[Dataset entries]
———

(** * QuickBase MCP server: access policy, payload limits and the
      relationship orchestrator

    A shallow embedding of
    - [src/utils/env.ts]        ([envFlag]),
    - [src/utils/toolGuards.ts] ([assertToolAllowed] and its three tool sets),
    - [src/tools/index.ts]      ([validateFieldPayload], the [confirm] literal
                                 of the argument schemas),
    - [src/index.ts]            (the tool-call handler: guard, argument
                                 parsing, client call),
    and of the relationship orchestrator of [src/quickbase/client.ts]
    (relationship builder, junction table builder, integrity validator),
    which is not among the sources and is modelled from the
    specification. *)

From Stdlib Require Import ZArith Lia Ascii String.
From stdpp Require Import gmap strings list pretty.

Local Open Scope Z_scope.

(** ** JavaScript values *)

Module JS.

(** The values a tool argument bundle or a field payload can hold.  A
    string is the sequence of its code units, of which the embedding covers
    those below 256, one [ascii] each.  An object is the ordered list of
    its own enumerable string keys ([Object.keys]) with their values.
    [VNumber] carries an integer: no function below inspects a number
    beyond [typeof].  [VOther] stands for the remaining [typeof] results
    ("bigint", "symbol", "function"). *)
#[local] Unset Elimination Schemes.
Inductive Value : Type :=
| VNull
| VUndefined
| VString (s : string)
| VNumber (n : Z)
| VBool (b : bool)
| VArray (items : list Value)
| VObject (props : list (string * Value))
| VOther (typeofName : string).
#[local] Set Elimination Schemes.
(** ** Saving *)

(** C9, as the code has it.  When the edited text is not well-formed,
    [save_file] writes no file and leaves [is_modified] as it was; when
    moreover the guard of line 341 lets the call pass ([current_file] is
    set and [is_modified] is true), the error "Invalid XML format" is
    reported and [is_modified] is still true; when the guard stops the
    call, nothing is reported. *)
Theorem save_file_invalid_xml (w : World) (msg : string) :
  fromstring (xml_text (self w)) = NotWellFormed msg ->
  fs (exec save_file w) = fs w
  /\ is_modified (self (exec save_file w)) = is_modified (self w)
  /\ (Py.truthy (current_file (self w)) = true ->
      is_modified (self w) = true ->
      save_file w
      = (Returned tt,
         show (critical "Save Error" ("Invalid XML format:" +:+ String Py.LF msg)) w)
      /\ save_rejected w)
  /\ (Py.truthy (current_file (self w)) = false \/ is_modified (self w) = false ->
      save_file w = (Returned tt, w)).
Proof.
  intros Hparse. unfold save_rejected, exec. rewrite save_file_eq, Hparse.
  split; [|split; [|split]].
  - destruct (negb _ || negb _); reflexivity.
  - destruct (negb _ || negb _); reflexivity.
  - intros -> Hmod. rewrite Hmod. cbn [negb orb snd].
    repeat split; [|exact Hmod]. now exists msg.
  - intros [-> | ->]; cbn [negb orb]; [reflexivity|].
    now rewrite orb_true_r.
Qed.

(** ** The Save button and [is_modified] *)

(** C8.  The Save button is enabled exactly when [is_modified] is true:
    this holds when the window is created; [on_text_changed] sets both;
    a [save_file] that succeeds clears both; a [save_file] that fails or
    is skipped leaves both as they were; an [open_file] that gets to
    [setText] (the file is read and validated and [ET.parse] returns)
    sets both; every event of the window preserves the property, so it
    holds in every world the window can be in. *)
Theorem save_button_tracks_is_modified :
  (forall (db0 : DB Model) (files : gmap string string),
      save_iff_modified (MkWorld (init db0) files [] []))
  /\ (forall w : World, flags (exec on_text_changed w) = (true, true))
  /\ (forall w : World,
        save_succeeds w = true -> flags (exec save_file w) = (false, false))
  /\ (forall w : World,
        save_succeeds w = false -> flags (exec save_file w) = flags w)
  /\ (forall (w : World) (filename content : string) (root tree_root : Element),
        Py.truthy filename = true ->
        fs w !! filename = Some content ->
        fromstring content = Parsed root ->
        ET_parse (fs w) filename = Returned tree_root ->
        flags (exec (open_file filename) w) = (true, true))
  /\ (forall (w : World) (ev : Event),
        save_iff_modified w -> save_iff_modified (step w ev))
  /\ (forall w : World, reachable w -> save_iff_modified w).
Proof.
  assert (Hinit : forall (db0 : DB Model) (files : gmap string string),
             save_iff_modified (MkWorld (init db0) files [] [])).
  { intros db0 files. unfold save_iff_modified. cbn. tauto. }
  assert (Hkeep : forall w w' : World,
             flags w' = flags w -> save_iff_modified w -> save_iff_modified w').
  { unfold save_iff_modified, flags. intros w w' [= -> ->]. tauto. }
  assert (Hset : forall w' : World,
             flags w' = (true, true) -> save_iff_modified w').
  { unfold save_iff_modified, flags. intros w' [= -> ->]. tauto. }
  assert (Hclear : forall w' : World,
             flags w' = (false, false) -> save_iff_modified w').
  { unfold save_iff_modified, flags. intros w' [= -> ->]. tauto. }
  assert (Hedit : forall w : World, flags (exec on_text_changed w) = (true, true)).
  { intros w. unfold exec. now rewrite on_text_changed_eq. }
  assert (Hstep : forall (w : World) (ev : Event),
             save_iff_modified w -> save_iff_modified (step w ev)).
  { intros w ev Hw. destruct ev as [filename | | text | i | | ]; unfold step, slot.
    - destruct (open_file_flags w filename) as [Heq | Heq];
        [now apply (Hkeep w) | now apply Hset].
    - unfold exec, bind, gets.
      destruct (save_button (self w)); [|exact Hw].
      generalize (save_file_flags w). unfold exec.
      destruct (save_succeeds w); intros Heq;
        [now apply Hclear | now apply (Hkeep w)].
    - apply Hset. unfold exec, bind, modify. now rewrite on_text_changed_eq.
    - unfold exec. destruct (i <? length analysis_items)%nat; exact Hw.
    - apply (Hkeep w); [apply run_selected_analysis_flags | exact Hw].
    - apply (Hkeep w); [apply display_wireframe_flags | exact Hw]. }
  split; [exact Hinit|]. split; [exact Hedit|].
  split; [intros w Hs; rewrite save_file_flags; now rewrite Hs|].
  split; [intros w Hs; rewrite save_file_flags; now rewrite Hs|].
  split; [|split; [exact Hstep|]].
  - intros w filename content root tree_root Hname Hread Hparse Htree.
    unfold exec.
    rewrite (open_file_validated _ _ _ _ Hname Hread Hparse), Htree. cbv zeta.
    destruct (snd (xml_reader (fs w) filename (db (self w)))); [reflexivity|].
    destruct (results_path filename); reflexivity.
  - induction 1 as [db0 files | w ev Hw IH]; [apply Hinit | now apply Hstep].
Qed.
(* ===================================================================== *)
(** ** The naming engine read from the end of the word *)
(* ===================================================================== *)

(** Case analysis on the final units: comparisons between known
    units are evaluated, the others are split. *)
Ltac eval_closed :=
  repeat match goal with
    | |- context [char_eqb ?a ?b] =>
        let v := eval vm_compute in (char_eqb a b) in
        match v with
        | true => change (char_eqb a b) with true
        | false => change (char_eqb a b) with false
        end
    end.

Ltac split_unit a b :=
  let E := fresh "E" in
  destruct (char_eqb a b) eqn:E;
  [apply char_eqb_eq in E; try subst|].

(** A rule that the known units exclude. *)
Ltac wrong_rule :=
  match goal with
  | R : ruleR (?c :: _) = _ |- _ =>
      tryif is_var c then fail
      else (exfalso; clear - R; vm_compute in R; discriminate R)
  end.

Ltac wrong_length :=
  match goal with
  | H : _ :: _ = _ |- _ =>
      exfalso; clear - H; apply (f_equal (@length ascii)) in H;
      cbn [length] in H; lia
  end.

(** A comparison that was assumed to fail and holds of the known
    units. *)
Ltac wrong_unit :=
  match goal with
  | E : char_eqb ?a ?b = false |- _ =>
      let v := eval vm_compute in (char_eqb a b) in
      match v with
      | true => exfalso; clear - E; vm_compute in E; discriminate E
      end
  end.

Ltac split_units :=
  repeat (eval_closed; cbn;
          try (intros; discriminate); try (intros; reflexivity);
          try wrong_rule; try (intros; wrong_length); try wrong_unit;
          match goal with
          | |- (_ :: _ = _ :: _) -> _ =>
              let H := fresh "H" in
              intro H; inversion H; subst; clear H
          | |- context [char_eqb ?a ?b] => split_unit a b
          | |- context [match ?l with _ => _ end] => is_var l; destruct l
          | |- context [length ?l] => is_var l; destruct l
          end).

Section NamingFacts.

Lemma toPlural_by_rule (s : str) :
  toPlural s =
  match rule_of s with
  | Unchanged => s
  | YToIes => slice s 0 (-1) ++ lit "ies"
  | AppendEs => s ++ lit "es"
  | AppendS => s ++ lit "s"
  end.
Proof.
  unfold toPlural, rule_of.
  destruct (negb (truthy s)); [reflexivity|].
  destruct (endsWith (toLowerCase s) (lit "s")); [reflexivity|].
  destruct (consonantY s); [reflexivity|].
  destruct (firstEsEnding s esEndings); reflexivity.
Qed.

Lemma rev_short (l : str) : length l <= 1 -> rev l = l.
Proof.
  destruct l as [|a [|b l]]; simpl; intros; try reflexivity; lia.
Qed.

Lemma rule_of_rev (r : str) : rule_of (rev r) = ruleR r.
Proof.
  unfold rule_of, ruleR, consonantY.
  cbn [firstEsEnding esEndings existsb].
  rewrite truthy_rev, length_rev, slice_last_rev, slice_second_last_rev.
  rewrite !toLowerCase_rev, !endsWith_rev, str_eqb_rev.
  rewrite (rev_short (toLowerCase (firstn 1 (skipn 1 r))))
    by (unfold toLowerCase; rewrite length_map, length_firstn; lia).
  destruct (negb (truthy r)); [reflexivity|].
  destruct (startsWith (toLowerCase r) (rev (lit "s"))) eqn:E;
    change (rev (lit "s")) with (lit "s") in E; rewrite E; [reflexivity|].
  change (rev (lit "y")) with (lit "y").
  match goal with |- (if ?b then _ else _) = _ => destruct b end;
    [reflexivity|].
  repeat match goal with
         | |- context [startsWith ?a ?b] => destruct (startsWith a b)
         end; reflexivity.
Qed.
(** X8.  Printing and parsing: on the tokens of any program of literals and
    calls the parser returns that program, with every [_context] undefined,
    given fuel for the number of tokens. *)
Theorem parser_reads_tokens_back (body : list ASTNode) (fuel : nat) :
  forallb source_expression body = true ->
  length (flat_map tokens_of body) + 1 <= fuel ->
  parser fuel (flat_map tokens_of body) = Return (new_ProgramNode (map structure body)).
Proof. apply parser_tokens_of. Qed.

Lemma parser_reads_tokens_back_witness :
  forallb source_expression
    [CallExpression (Some 3) "f" [new_StringLiteral "x"; new_CallExpression "g" []];
     new_NumberLiteral "7"] = true
  /\ length (flat_map tokens_of
       [CallExpression (Some 3) "f" [new_StringLiteral "x"; new_CallExpression "g" []];
        new_NumberLiteral "7"]) + 1 <= 9
  /\ parser 9 (flat_map tokens_of
       [CallExpression (Some 3) "f" [new_StringLiteral "x"; new_CallExpression "g" []];
        new_NumberLiteral "7"])
     = Return (new_ProgramNode (map structure
         [CallExpression (Some 3) "f" [new_StringLiteral "x"; new_CallExpression "g" []];
          new_NumberLiteral "7"])).
Proof.
  assert (Hfuel : length (flat_map tokens_of
       [CallExpression (Some 3) "f" [new_StringLiteral "x"; new_CallExpression "g" []];
        new_NumberLiteral "7"]) + 1 <= 9) by (simpl; lia).
  split; [reflexivity|]. split; [exact Hfuel|].
  apply parser_reads_tokens_back; [reflexivity|exact Hfuel].
Defined.

Lemma walk_fresh_both fuel tokens :
  (forall current node current',
     walk fuel tokens current = Return (node, current') ->
     structure node = node)
  /\ (forall current params params' current',
     map structure params = params ->
     walk_params fuel tokens current params = Return (params', current') ->
     map structure params' = params').
Proof.
  induction fuel as [|fuel [IHwalk IHparams]]; split; intros *; simpl; try discriminate.
  - destruct (tokens !! current) as [token|]; [|discriminate].
    destruct (TokenType.eqb _ TokenType.number); [intros [= <- <-]; reflexivity|].
    destruct (TokenType.eqb _ TokenType.string); [intros [= <- <-]; reflexivity|].
    destruct (is_paren "(" token); [|discriminate].
    destruct (tokens !! S current) as [token'|]; [|discriminate].
    intros Hbind. apply bind_returns in Hbind as ([params c] & Hparams & [= <- <-]).
    simpl. f_equal. apply (IHparams _ [] _ _ eq_refl Hparams).
  - intros Hfresh. destruct (tokens !! current) as [token|]; [|discriminate].
    destruct (not_closing token); [|intros [= <- <-]; exact Hfresh].
    intros Hbind. apply bind_returns in Hbind as ([node c] & Hwalk & Hrest).
    apply (IHparams _ _ _ _) in Hrest; [exact Hrest|].
    rewrite map_app, Hfresh. simpl. rewrite (IHwalk _ _ _ Hwalk). reflexivity.
Qed.

Lemma parser_loop_fresh fuel tokens : forall current body ast,
  map structure body = body ->
  parser_loop fuel tokens current body = Return ast ->
  structure ast = ast.
Proof.
  induction fuel as [|fuel IH]; intros current body ast Hfresh; simpl; [discriminate|].
  destruct (current <? length tokens).
  - intros Hbind. apply bind_returns in Hbind as ([node c] & Hwalk & Hrest).
    apply IH in Hrest; [exact Hrest|].
    rewrite map_app, Hfresh. simpl.
    rewrite (proj1 (walk_fresh_both fuel tokens) _ _ _ Hwalk). reflexivity.
  - intros [= <-]. simpl. unfold new_ProgramNode. rewrite Hfresh. reflexivity.
Qed.

(** X9.  Whatever the tokens, a tree that the parser returns is one
    [ProgramNode] over literals and calls only, and no node of it has a
    [_context]. *)
Theorem parser_returns_fresh_program (fuel : nat) (tokens : list Token.t)
    (ast : ASTNode) :
  parser fuel tokens = Return ast ->
  exists body,
    ast = new_ProgramNode body
    /\ forallb source_expression body = true
    /\ structure ast = ast.
Proof.
  intros Hparse. destruct (parser_source _ _ _ Hparse) as (body & -> & Hsrc).
  exists body. split; [reflexivity|]. split; [exact Hsrc|].
  apply (parser_loop_fresh fuel tokens 0 [] _ eq_refl Hparse).
Qed.

Lemma parser_returns_fresh_program_witness :
  parser 30 sample_tokens = Return sample_ast
  /\ exists body,
       sample_ast = new_ProgramNode body
       /\ forallb source_expression body = true
       /\ structure sample_ast = sample_ast.
Proof.
  assert (H : parser 30 sample_tokens = Return sample_ast) by (vm_compute; reflexivity).
  split; [exact H|]. exact (parser_returns_fresh_program 30 sample_tokens sample_ast H).
Defined.

Lemma not_closing_false token :
  not_closing token = false -> Token.value token = ")".
Proof.
  unfold not_closing. destruct (TokenType.eqb _ _); simpl; [|discriminate].
  intros H. apply negb_false_iff, String.eqb_eq in H. exact H.
Qed.
Lemma frames_bind {A B : Type} (m : M A) (k : A -> M B) :
  frames m -> (forall a, frames (k a)) -> frames (bind m k).
Proof.
  intros Hm Hk s. unfold bind.
  specialize (Hm s). destruct (m s) as [a s1]. cbn [snd] in Hm.
  apply (frame_trans _ _ _ Hm), Hk.
Qed.

Lemma frames_if {A : Type} (b : bool) (m1 m2 : M A) :
  frames m1 -> frames m2 -> frames (if b then m1 else m2).
Proof. now destruct b. Qed.

Lemma update_node_offsetTop (r : NodeRef) (f : Element -> Element)
    (d : NodeRef -> Element) (r' : NodeRef) :
  (forall e, offsetTop (f e) = offsetTop e) ->
  offsetTop (update_node r f d r') = offsetTop (d r').
Proof. intros H. unfold update_node. now destruct (Nat.eqb r' r). Qed.

Lemma update_node_offsetHeight (r : NodeRef) (f : Element -> Element)
    (d : NodeRef -> Element) (r' : NodeRef) :
  (forall e, offsetHeight (f e) = offsetHeight e) ->
  offsetHeight (update_node r f d r') = offsetHeight (d r').
Proof. intros H. unfold update_node. now destruct (Nat.eqb r' r). Qed.

Lemma frames_set_backgroundPosition (v : jsstr) :
  frames (set_backgroundPosition v).
Proof.
  intros s. constructor; try reflexivity; intros r; cbn.
  - now apply update_node_offsetTop.
  - now apply update_node_offsetHeight.
Qed.

Lemma frames_set_transition (v : jsstr) : frames (set_transition v).
Proof.
  intros s. constructor; try reflexivity; intros r; cbn;
    destruct (transition_discards v); trivial.
  - now apply update_node_offsetTop.
  - now apply update_node_offsetHeight.
Qed.

Lemma frames_addEventListener_scroll (f : Fn) :
  frames (window_addEventListener_scroll f).
Proof. intros s. now constructor. Qed.

Lemma frames_removeEventListener_scroll (f : Fn) :
  frames (window_removeEventListener_scroll f).
Proof. intros s. now constructor. Qed.

Lemma frames_addEventListener_resize (f : Fn) :
  frames (window_addEventListener_resize f).
Proof. intros s. now constructor. Qed.

Lemma frames_helpers_debounce : frames helpers_debounce.
Proof. intros s. now constructor. Qed.
(** C2 on an inconsistent snapshot (total 100 kB, free 50 kB, buffers
    30 kB, cached 30 kB, so total - free - buffers - cached = -10 kB): the
    value sent as memory_used_bytes is float64(2^64 - 10) * 1024 = 2^74,
    and not the fallback (100 - 50) * 1024. On every system the used value
    sent is the one of the first formula on uint64, which is never below
    zero: the fallback is never taken. *)
Theorem memory_stale_snapshot_wraps :
  Memory.readMemInfo memStale
    = Some (<["Cached" := 30]> (<["Buffers" := 30]> (<["MemFree" := 50]>
              (<["MemTotal" := 100]> ∅))))
  /\ map value (Memory.Collect memStale)
       = [ F64.of_Z (100 * 1024); F64.mul (F64.of_Z (2 ^ 64 - 10)) (F64.of_Z 1024) ]
  /\ F64.toQ (F64.mul (F64.of_Z (2 ^ 64 - 10)) (F64.of_Z 1024)) = Some (inject_Z (2 ^ 74))
  /\ F64.toQ (F64.of_Z ((100 - 50) * 1024)) = Some (inject_Z 51200)
  /\ (forall sys info, Memory.readMemInfo sys = Some info ->
        map value (Memory.Collect sys)
          = [ F64.mul (F64.of_Z (Memory.index info "MemTotal")) (F64.of_Z 1024);
              F64.mul (F64.of_Z (sub64 (sub64 (sub64 (Memory.index info "MemTotal")
                                                      (Memory.index info "MemFree"))
                                               (Memory.index info "Buffers"))
                                        (Memory.index info "Cached")))
                      (F64.of_Z 1024) ]
          /\ F64.ltb (nth 1 (map value (Memory.Collect sys)) F64.zero) F64.zero = false).
Proof.
  split; [reflexivity |]. split; [reflexivity |]. split; [reflexivity |].
  split; [reflexivity |].
  intros sys info E. rewrite (memory_collect_values sys info E). cbn [map value nth].
  split; [reflexivity |]. apply signed_ltb, kB_bytes_signed, sub64_range.
Qed.

(** C4, as the code has it. Collect reads MemTotal, MemFree, Buffers and
    Cached from the mapping that readMemInfo returns, a key that is not
    there reading as 0, and sends its two samples whenever readMemInfo
    returns without error, whether or not the mapping holds the keys. It
    sends nothing exactly when readMemInfo returns an error, which is when
    /proc/meminfo does not open or when the line scanner ends with an
    error. *)
Theorem memory_collect_spec (sys : System) :
  (Memory.readMemInfo sys = None <->
     Open sys "/proc/meminfo" = None
     \/ exists f, Open sys "/proc/meminfo" = Some f /\ scanErr f = true)
  /\ (Memory.Collect sys = [] <-> Memory.readMemInfo sys = None)
  /\ (forall f, Open sys "/proc/meminfo" = Some f -> scanErr f = false ->
        Memory.readMemInfo sys = Some (fold_left Memory.memInfoLine (lines f) ∅))
  /\ (forall info, Memory.readMemInfo sys = Some info ->
        Memory.Collect sys =
          [ MustNewConstMetric Memory.totalDesc GaugeValue
              (F64.mul (F64.of_Z (Memory.index info "MemTotal")) (F64.of_Z 1024)) [];
            MustNewConstMetric Memory.usedDesc GaugeValue
              (F64.mul (F64.of_Z (sub64 (sub64 (sub64 (Memory.index info "MemTotal")
                                                      (Memory.index info "MemFree"))
                                               (Memory.index info "Buffers"))
                                        (Memory.index info "Cached")))
                       (F64.of_Z 1024)) [] ])
  /\ (forall (info : gmap string Z) key, info !! key = None -> Memory.index info key = 0).
Proof.
  split; [| split; [| split; [| split]]].
  - unfold Memory.readMemInfo. destruct (Open sys "/proc/meminfo") as [f|].
    + destruct (scanErr f) eqn:E; split.
      * intros _. right. exists f. auto.
      * reflexivity.
      * discriminate.
      * intros [H | (f' & [= <-] & H)]; congruence.
    + split; [intros _; left; reflexivity | reflexivity].
  - destruct (Memory.readMemInfo sys) as [info|] eqn:E.
    + rewrite (memory_collect_values sys info E). split; discriminate.
    + unfold Memory.Collect. rewrite E. split; reflexivity.
  - intros f Hf He. unfold Memory.readMemInfo. rewrite Hf, He. reflexivity.
  - intros info. apply memory_collect_values.
  - intros info key H. unfold Memory.index. rewrite H. reflexivity.
Qed.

———

_What you should do_: Scan the data for the word "jsstr" and copy every line where it shows up.

_Response for this exercise_:
Lemma frames_set_backgroundPosition (v : jsstr) :
Lemma frames_set_transition (v : jsstr) : frames (set_transition v).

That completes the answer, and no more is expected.